I confess to being confused (nothing new these days lol). I thought when the digital output was used the device was simply a bridge and the output reflected whatever was put in, e.g. spotify premium at 380, Tidal at CD, etc. Thus when using the digital output one streamer was as good as another with regards to signal quality, and we would choose based on the interface, build quality etc. I'm using the digital output of the Node 2i in my systems and assuming that the SQ I get is not related to the Node2i but to the DAC and other components downstream. What am I missing here?

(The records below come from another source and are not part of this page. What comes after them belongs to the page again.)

(* ===== verification/Middleware.v ===== *)
(** * [serving/internal/middleware/auth.go] and the small handlers of [serving/main.go]

    [Auth] checks the API key and puts the key and its fleet in the request context;
    [FleetScoped] compares the fleet a request names with the key's. *)
From S2P Require Import Prelude GoNum Strconv Json Redis Domain Auth Http.
Local Open Scope Z_scope.

Definition writeError {W} (status : Z) (msg : string) : M W response :=
  retM (encode_body status (json_error msg)).

Definition APIKeyFromContext (c : reqctx) : string := default ""%string (ctx_api_key c).
Definition FleetIDFromContext (c : reqctx) : string := default ""%string (ctx_fleet_id c).

Section Middleware.
(** The world of the serving handlers: the validator and whatever they work on. *)
Context {V D : Type} `{Validator V}.

Definition Auth (next : handler (V * D)) : handler (V * D) := fun c vs rq '(v, d) =>
  let apiKey := rq_header rq "X-Api-Key" in
  if bool_decide (apiKey = ""%string)
  then writeError StatusUnauthorized "missing X-API-Key header" (v, d)
  else
    let '((fleetID, ok), v') := v_FleetID (rq_cx rq) (rq_auth rq) apiKey v in
    if negb ok then writeError StatusUnauthorized "invalid API key" (v', d)
    else next (MkReqctx (Some apiKey) (Some fleetID)) vs rq (v', d).

Definition requestedFleet (param : string) (vs : list (string * string)) (rq : request) : string :=
  let q := query_get param (rq_query rq) in
  if bool_decide (q = ""%string) then path_value param vs else q.
Definition FleetScoped (fleetIDParam : string) (next : handler (V * D)) : handler (V * D) :=
  fun c vs rq w =>
    let requested := requestedFleet fleetIDParam vs rq in
    if bool_decide (requested = ""%string)
    then writeError StatusBadRequest (fleetIDParam ++ " is required") w
    else
      let keyFleet := FleetIDFromContext c in
      if bool_decide (keyFleet = ""%string) || bool_decide (keyFleet <> requested)
      then writeError StatusForbidden ("API key is not authorised for fleet " ++ requested) w
      else next c vs rq w.

(** A handler that does not use the validator. *)
Definition lift_handler (h : handler D) : handler (V * D) := fun c vs rq '(v, d) =>
  let '(resp, d') := h c vs rq d in (resp, (v, d')).

Definition whoamiHandler : handler (V * D) := fun c _ _ =>
  let fleetID := FleetIDFromContext c in
  let keySource := if bool_decide (fleetID = ""%string) then "static_config" else "redis" in
  retM (encode_body StatusOK (json_map [
    ("api_key", JStr (APIKeyFromContext c)); ("fleet_id", JStr fleetID);
    ("key_source", JStr keySource); ("message", JStr "auth passed")]%string)).

Definition fleetPingHandler : handler (V * D) := fun _ vs _ =>
  retM (encode_body StatusOK (json_map [
    ("fleet_id", JStr (path_value "fleet_id" vs));
    ("message", JStr "fleet access authorised")]%string)).
End Middleware.

(** ** Properties *)

(** The authentication middleware runs the handler only for a key the validator
    accepts, and hands it that key and exactly the fleet the validator gave; any
    other request is answered 401 and changes nothing but the validator. *)
Theorem Auth_guards {V D} `{Validator V} (next : handler (V * D)) c vs rq (v : V) (d : D) :
  let key := rq_header rq "X-Api-Key" in
  (exists fleet v', key <> ""%string /\
     v_FleetID (rq_cx rq) (rq_auth rq) key v = ((fleet, true), v') /\
     Auth next c vs rq (v, d) = next (MkReqctx (Some key) (Some fleet)) vs rq (v', d)) \/
  (exists v', rs_status (Auth next c vs rq (v, d)).1 = StatusUnauthorized /\
     (Auth next c vs rq (v, d)).2 = (v', d) /\
     (key = ""%string \/ (v_FleetID (rq_cx rq) (rq_auth rq) key v).1.2 = false)).
Proof.
  simpl. unfold Auth. case_bool_decide as Hk.
  - right. exists v. by split_and!; [..|left].
  - destruct (v_FleetID _ _ _ v) as [[f []] v'] eqn:E; simpl.
    + left. exists f, v'. by split_and!.
    + right. exists v'. by split_and!; [..|right].
Qed.

(** Fleet scoping. Behind the authentication middleware, the handler runs only if
    the fleet the request names, its query parameter or else its path value, is
    non-empty and is the fleet of the key; so a static key, which has no fleet, never
    passes. Otherwise the answer is 400, 401 or 403 and the data is untouched. *)
Theorem FleetScoped_guards {V D} `{Validator V} param (next : handler (V * D)) c vs rq (v : V)
    (d : D) :
  let out := Auth (FleetScoped param next) c vs rq (v, d) in
  (exists fleet v', fleet <> ""%string /\ requestedFleet param vs rq = fleet /\
     v_FleetID (rq_cx rq) (rq_auth rq) (rq_header rq "X-Api-Key") v = ((fleet, true), v') /\
     out = next (MkReqctx (Some (rq_header rq "X-Api-Key")) (Some fleet)) vs rq (v', d)) \/
  (rs_status out.1 ∈ [StatusBadRequest; StatusUnauthorized; StatusForbidden] /\ out.2.2 = d).
Proof.
  simpl. unfold Auth, FleetScoped. case_bool_decide as Hk; [right; by split; [right; left|]|].
  destruct (v_FleetID _ _ _ v) as [[f []] v'] eqn:E; simpl negb; cbv iota;
    [|right; by split; [right; left|]].
  case_bool_decide as Hr; [right; by split; [left|]|].
  cbn [FleetIDFromContext ctx_fleet_id default].
  destruct (decide (f = requestedFleet param vs rq)) as [->|Hne].
  - left. exists (requestedFleet param vs rq), v'. split_and!; try done.
    unfold FleetIDFromContext. simpl. rewrite bool_decide_false by done.
    by rewrite bool_decide_false by tauto.
  - right. unfold FleetIDFromContext. simpl. rewrite (bool_decide_true (f <> _)) by done.
    rewrite orb_true_r. split; [by right; right; left|done].
Qed.
(* ===== verification/Hub.v ===== *)
(** * The WebSocket hub: [serving/internal/ws/hub.go]

    The hub is a transition system. Its own goroutine [Run] takes registrations,
    unregistrations and broadcasts from three bounded queues; HTTP handlers register
    clients; each client's pumps write what was sent to it and unregister it once.
    What the pumps do is in [Client], the subscriptions are in [Subs]. An operation that
    would close a closed channel, or send on one, panics: its result is [None]. *)
From S2P Require Import Prelude GoNum Strconv Json Redis Domain Auth Http Events.

Record Client := MkClient {
  cl_fleetID : string;
  cl_send : list string;        (* the buffered channel *)
  cl_closed : bool;             (* [send] was closed *)
  cl_written : list string;     (* what [writePump] took from it, in order *)
  cl_done : bool                (* [once] ran: the client asked to be unregistered *)
}.
Definition sendBufferSize : nat := 256.
Definition newClient (fleetID : string) : Client := MkClient fleetID [] false [] false.
Definition cid := nat.

Record Hub := MkHub {
  h_register : list cid;
  h_unregister : list cid;
  h_broadcast : list broadcastMsg;
  h_fleets : gmap string (gset cid);
  h_clients : gmap cid Client;        (* every client ever created *)
  h_running : bool;
  h_closing : list cid;               (* clients blocked in their send to [unregister] *)
  h_log : list broadcastMsg           (* the broadcasts fanned out so far *)
}.
Definition NewHub : Hub := MkHub [] [] [] ∅ ∅ true [] [].
Definition queue_cap : nat := 64.

(** [close(client.send)] and [enqueue]. *)
Definition close_send (cl : Client) : option Client :=
  if cl_closed cl then None
  else Some (MkClient (cl_fleetID cl) (cl_send cl) true (cl_written cl) (cl_done cl)).
Definition enqueue (data : string) (cl : Client) : option (bool * Client) :=
  if cl_closed cl then None
  else let '(ok, q) := chan_try_send sendBufferSize data (cl_send cl) in
       Some (ok, MkClient (cl_fleetID cl) q false (cl_written cl) (cl_done cl)).

Definition set_fleets (h : Hub) (fl : gmap string (gset cid)) : Hub :=
  MkHub (h_register h) (h_unregister h) (h_broadcast h) fl (h_clients h) (h_running h)
    (h_closing h) (h_log h).
Definition set_clients (h : Hub) (cm : gmap cid Client) : Hub :=
  MkHub (h_register h) (h_unregister h) (h_broadcast h) (h_fleets h) cm (h_running h)
    (h_closing h) (h_log h).
Definition set_register (h : Hub) (q : list cid) : Hub :=
  MkHub q (h_unregister h) (h_broadcast h) (h_fleets h) (h_clients h) (h_running h)
    (h_closing h) (h_log h).
Definition set_unregister (h : Hub) (q : list cid) : Hub :=
  MkHub (h_register h) q (h_broadcast h) (h_fleets h) (h_clients h) (h_running h)
    (h_closing h) (h_log h).
Definition set_broadcast (h : Hub) (q : list broadcastMsg) : Hub :=
  MkHub (h_register h) (h_unregister h) q (h_fleets h) (h_clients h) (h_running h)
    (h_closing h) (h_log h).
Definition set_closing (h : Hub) (q : list cid) : Hub :=
  MkHub (h_register h) (h_unregister h) (h_broadcast h) (h_fleets h) (h_clients h) (h_running h)
    q (h_log h).
Definition log_broadcast (m : broadcastMsg) (h : Hub) : Hub :=
  MkHub (h_register h) (h_unregister h) (h_broadcast h) (h_fleets h) (h_clients h) (h_running h)
    (h_closing h) (h_log h ++ [m]).
Definition stop_running (h : Hub) : Hub :=
  MkHub (h_register h) (h_unregister h) (h_broadcast h) (h_fleets h) (h_clients h) false
    (h_closing h) (h_log h).

(** [addClient]: the first client of a fleet creates its entry. *)
Definition addClient (c : cid) (h : Hub) : Hub :=
  match h_clients h !! c with
  | None => h
  | Some cl =>
      let cs := default ∅ (h_fleets h !! cl_fleetID cl) in
      set_fleets h (<[cl_fleetID cl := {[c]} ∪ cs]> (h_fleets h))
  end.

(** [removeClient]: the last client of a fleet deletes its entry. *)
Definition removeClient (c : cid) (h : Hub) : option Hub :=
  match h_clients h !! c with
  | None => Some h
  | Some cl =>
      match h_fleets h !! cl_fleetID cl with
      | None => Some h
      | Some cs =>
          st ← (if decide (c ∈ cs) then
                  cl' ← close_send cl; Some (cs ∖ {[c]}, <[c := cl']> (h_clients h))
                else Some (cs, h_clients h));
          let '(cs', cm) := st in
          Some (set_clients (set_fleets h
                  (if decide (cs' = ∅) then delete (cl_fleetID cl) (h_fleets h)
                   else <[cl_fleetID cl := cs']> (h_fleets h))) cm)
      end
  end.

(** [fanOut], over the clients in the order [ord] the map iteration takes: a client
    whose buffer is full is evicted. *)
Fixpoint fan_loop (data : string) (ord : list cid) (cs : gset cid) (cm : gmap cid Client)
  : option (gset cid * gmap cid Client) :=
  match ord with
  | [] => Some (cs, cm)
  | c :: ord' =>
      match cm !! c with
      | None => fan_loop data ord' cs cm
      | Some cl =>
          r ← enqueue data cl;
          let '(ok, cl') := r in
          if ok : bool then fan_loop data ord' cs (<[c := cl']> cm)
          else cl'' ← close_send cl'; fan_loop data ord' (cs ∖ {[c]}) (<[c := cl'']> cm)
      end
  end.
Definition fanOut (m : broadcastMsg) (ord : list cid) (h : Hub) : option Hub :=
  match h_fleets h !! bm_fleetID m with
  | None => Some (log_broadcast m h)
  | Some cs =>
      r ← fan_loop (bm_data m) ord cs (h_clients h);
      let '(cs', cm) := r in
      Some (log_broadcast m (set_clients (set_fleets h (<[bm_fleetID m := cs']> (h_fleets h))) cm))
  end.

(** [shutdown]: every client of every fleet is closed. *)
Fixpoint close_all (ord : list cid) (cm : gmap cid Client) : option (gmap cid Client) :=
  match ord with
  | [] => Some cm
  | c :: ord' =>
      match cm !! c with
      | None => close_all ord' cm
      | Some cl => cl' ← close_send cl; close_all ord' (<[c := cl']> cm)
      end
  end.
Definition members (h : Hub) : list cid :=
  concat (map (fun p => elements p.2) (map_to_list (h_fleets h))).
Definition shutdown (h : Hub) : option Hub :=
  cm ← close_all (members h) (h_clients h);
  Some (stop_running (set_clients (set_fleets h ∅) cm)).

Definition ClientCount (fleetID : string) (h : Hub) : nat :=
  match h_fleets h !! fleetID with Some cs => size cs | None => 0 end.

(** ** [ServeWS] up to the upgrade: the fleet the new client is bound to. *)
Definition ServeWS {V} `{Validator V} (rq : request) (v : V) : (response + string) * V :=
  let fleetID := query_get "fleet_id" (rq_query rq) in
  let token := query_get "token" (rq_query rq) in
  let http_error status msg := inl (MkResponse status (Marshal (json_error msg) ++ newline)) in
  if bool_decide (fleetID = ""%string)
  then (http_error StatusBadRequest "fleet_id query parameter required"%string, v)
  else
    let '((fleetForToken, ok), v') := v_FleetID (rq_cx rq) (rq_auth rq) token v in
    if negb ok || bool_decide (fleetForToken = ""%string) ||
       bool_decide (fleetForToken <> fleetID)
    then (http_error StatusUnauthorized "invalid or missing token"%string, v')
    else (inr fleetID, v').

Ideally it would work this way and indeed it does in many streamers. There are some barriers here though:
1. Measurements. I always perform measurements with 24 bits. To the extent the transport or device doesn't support 24 bit, we see artifacts generated. In general, the conversion is done poorly with truncation rather than proper dither. Where it is happening in the stack, I don't know. To the extent you don't play anything that is 24 bits, then this becomes a measurement artifact.
Unfortunately in this case even feeding the device 16 bit content, it didn't produce the theoretically correct digital output. It may have some processing pipeline for audio that is performing conversions. It can also have a noisy digital output clock
2. Transport. We can only get transparency if the wireless transport supports 24 bits. Airplay clearly does not and in my past testing, can limit performance to 94 dB or so. This is why I always like to see Roon supported as that provides same as wire transport fidelity. If you don't use Roon, then this won't work for you anyway.
Tons of streamers do this right so the solution is out there and general rule as you stated applies. But we need to measure to be sure especially in the case of budget, OEM designs like this.